= Dataset entries =
════

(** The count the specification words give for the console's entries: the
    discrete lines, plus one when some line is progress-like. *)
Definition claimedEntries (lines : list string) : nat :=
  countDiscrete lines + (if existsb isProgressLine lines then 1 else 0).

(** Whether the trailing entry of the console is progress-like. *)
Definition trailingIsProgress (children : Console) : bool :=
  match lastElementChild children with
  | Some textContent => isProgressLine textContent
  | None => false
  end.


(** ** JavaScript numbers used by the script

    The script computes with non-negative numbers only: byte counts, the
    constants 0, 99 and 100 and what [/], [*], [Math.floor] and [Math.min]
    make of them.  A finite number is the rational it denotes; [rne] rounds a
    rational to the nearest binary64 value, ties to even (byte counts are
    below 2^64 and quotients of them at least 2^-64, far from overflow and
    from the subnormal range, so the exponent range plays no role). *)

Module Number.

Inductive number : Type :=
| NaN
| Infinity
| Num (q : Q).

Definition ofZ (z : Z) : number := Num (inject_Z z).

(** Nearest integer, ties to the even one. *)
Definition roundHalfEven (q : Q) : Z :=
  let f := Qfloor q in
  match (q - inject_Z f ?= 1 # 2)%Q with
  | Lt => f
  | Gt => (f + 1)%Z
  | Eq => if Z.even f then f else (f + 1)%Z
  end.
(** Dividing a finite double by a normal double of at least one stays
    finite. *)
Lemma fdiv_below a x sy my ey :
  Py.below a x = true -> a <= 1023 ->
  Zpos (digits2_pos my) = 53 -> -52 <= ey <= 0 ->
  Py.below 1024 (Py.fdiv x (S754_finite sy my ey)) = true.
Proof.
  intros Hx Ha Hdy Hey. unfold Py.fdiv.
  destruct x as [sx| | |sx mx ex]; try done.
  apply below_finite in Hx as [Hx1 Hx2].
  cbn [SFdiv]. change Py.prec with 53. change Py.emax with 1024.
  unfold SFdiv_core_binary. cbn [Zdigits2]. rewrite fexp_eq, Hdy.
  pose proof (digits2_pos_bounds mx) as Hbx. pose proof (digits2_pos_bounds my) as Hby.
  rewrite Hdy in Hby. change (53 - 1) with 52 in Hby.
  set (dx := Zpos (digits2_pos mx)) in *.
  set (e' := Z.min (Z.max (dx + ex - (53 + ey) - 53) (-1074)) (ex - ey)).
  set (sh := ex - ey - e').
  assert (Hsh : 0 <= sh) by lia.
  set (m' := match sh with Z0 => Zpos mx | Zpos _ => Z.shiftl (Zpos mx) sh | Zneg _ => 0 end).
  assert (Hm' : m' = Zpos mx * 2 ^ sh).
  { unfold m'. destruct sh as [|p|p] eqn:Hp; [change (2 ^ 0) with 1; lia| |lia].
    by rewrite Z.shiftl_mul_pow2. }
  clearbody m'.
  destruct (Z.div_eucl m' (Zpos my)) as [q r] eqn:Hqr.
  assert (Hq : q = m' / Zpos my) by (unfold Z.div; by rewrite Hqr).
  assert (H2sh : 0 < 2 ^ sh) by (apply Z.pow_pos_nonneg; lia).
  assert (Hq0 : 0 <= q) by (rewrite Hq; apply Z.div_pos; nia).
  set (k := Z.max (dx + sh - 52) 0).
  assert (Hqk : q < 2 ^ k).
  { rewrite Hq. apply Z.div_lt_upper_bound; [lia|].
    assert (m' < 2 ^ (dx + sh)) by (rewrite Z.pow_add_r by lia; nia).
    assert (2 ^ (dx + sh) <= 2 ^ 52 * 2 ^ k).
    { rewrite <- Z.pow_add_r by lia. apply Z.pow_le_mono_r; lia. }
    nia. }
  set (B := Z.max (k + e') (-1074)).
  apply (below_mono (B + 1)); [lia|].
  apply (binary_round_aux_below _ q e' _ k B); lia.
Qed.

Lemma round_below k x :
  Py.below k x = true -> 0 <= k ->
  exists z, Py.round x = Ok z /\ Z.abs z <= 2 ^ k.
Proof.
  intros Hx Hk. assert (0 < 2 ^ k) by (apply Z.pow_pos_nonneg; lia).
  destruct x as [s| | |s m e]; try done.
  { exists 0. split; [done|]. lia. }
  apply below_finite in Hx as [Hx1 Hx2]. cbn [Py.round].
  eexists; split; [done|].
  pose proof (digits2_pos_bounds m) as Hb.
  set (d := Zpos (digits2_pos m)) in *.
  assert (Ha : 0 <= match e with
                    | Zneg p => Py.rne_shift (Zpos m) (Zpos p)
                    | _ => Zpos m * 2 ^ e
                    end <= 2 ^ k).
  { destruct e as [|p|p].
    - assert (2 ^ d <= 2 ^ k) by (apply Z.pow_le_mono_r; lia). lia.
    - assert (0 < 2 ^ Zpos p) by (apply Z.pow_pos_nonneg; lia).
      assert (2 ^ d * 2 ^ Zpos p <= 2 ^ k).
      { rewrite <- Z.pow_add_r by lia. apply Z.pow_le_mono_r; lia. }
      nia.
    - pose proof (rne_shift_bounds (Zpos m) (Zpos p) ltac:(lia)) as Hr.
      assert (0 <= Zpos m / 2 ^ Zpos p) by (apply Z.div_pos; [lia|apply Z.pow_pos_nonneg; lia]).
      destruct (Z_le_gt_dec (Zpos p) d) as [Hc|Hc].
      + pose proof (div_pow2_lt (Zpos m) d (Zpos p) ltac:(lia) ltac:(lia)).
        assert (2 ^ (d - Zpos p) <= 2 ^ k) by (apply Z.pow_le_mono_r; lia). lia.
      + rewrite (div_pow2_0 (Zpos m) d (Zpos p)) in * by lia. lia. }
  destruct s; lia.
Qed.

════

= Exercise objective =
Exactly as they stand in the records above, print the lines from the one containing "assert (Hqk : q < 2 ^ k)." through the final line, inclusive.

= Finished task =
  assert (Hqk : q < 2 ^ k).
  { rewrite Hq. apply Z.div_lt_upper_bound; [lia|].
    assert (m' < 2 ^ (dx + sh)) by (rewrite Z.pow_add_r by lia; nia).
    assert (2 ^ (dx + sh) <= 2 ^ 52 * 2 ^ k).
    { rewrite <- Z.pow_add_r by lia. apply Z.pow_le_mono_r; lia. }
    nia. }
  set (B := Z.max (k + e') (-1074)).
  apply (below_mono (B + 1)); [lia|].
  apply (binary_round_aux_below _ q e' _ k B); lia.
Qed.

Lemma round_below k x :
  Py.below k x = true -> 0 <= k ->
  exists z, Py.round x = Ok z /\ Z.abs z <= 2 ^ k.
Proof.
  intros Hx Hk. assert (0 < 2 ^ k) by (apply Z.pow_pos_nonneg; lia).
  destruct x as [s| | |s m e]; try done.
  { exists 0. split; [done|]. lia. }
  apply below_finite in Hx as [Hx1 Hx2]. cbn [Py.round].
  eexists; split; [done|].
  pose proof (digits2_pos_bounds m) as Hb.
  set (d := Zpos (digits2_pos m)) in *.
  assert (Ha : 0 <= match e with
                    | Zneg p => Py.rne_shift (Zpos m) (Zpos p)
                    | _ => Zpos m * 2 ^ e
                    end <= 2 ^ k).
  { destruct e as [|p|p].
    - assert (2 ^ d <= 2 ^ k) by (apply Z.pow_le_mono_r; lia). lia.
    - assert (0 < 2 ^ Zpos p) by (apply Z.pow_pos_nonneg; lia).
      assert (2 ^ d * 2 ^ Zpos p <= 2 ^ k).
      { rewrite <- Z.pow_add_r by lia. apply Z.pow_le_mono_r; lia. }
      nia.
    - pose proof (rne_shift_bounds (Zpos m) (Zpos p) ltac:(lia)) as Hr.
      assert (0 <= Zpos m / 2 ^ Zpos p) by (apply Z.div_pos; [lia|apply Z.pow_pos_nonneg; lia]).
      destruct (Z_le_gt_dec (Zpos p) d) as [Hc|Hc].
      + pose proof (div_pow2_lt (Zpos m) d (Zpos p) ltac:(lia) ltac:(lia)).
        assert (2 ^ (d - Zpos p) <= 2 ^ k) by (apply Z.pow_le_mono_r; lia). lia.
      + rewrite (div_pow2_0 (Zpos m) d (Zpos p)) in * by lia. lia. }
  destruct s; lia.
Qed.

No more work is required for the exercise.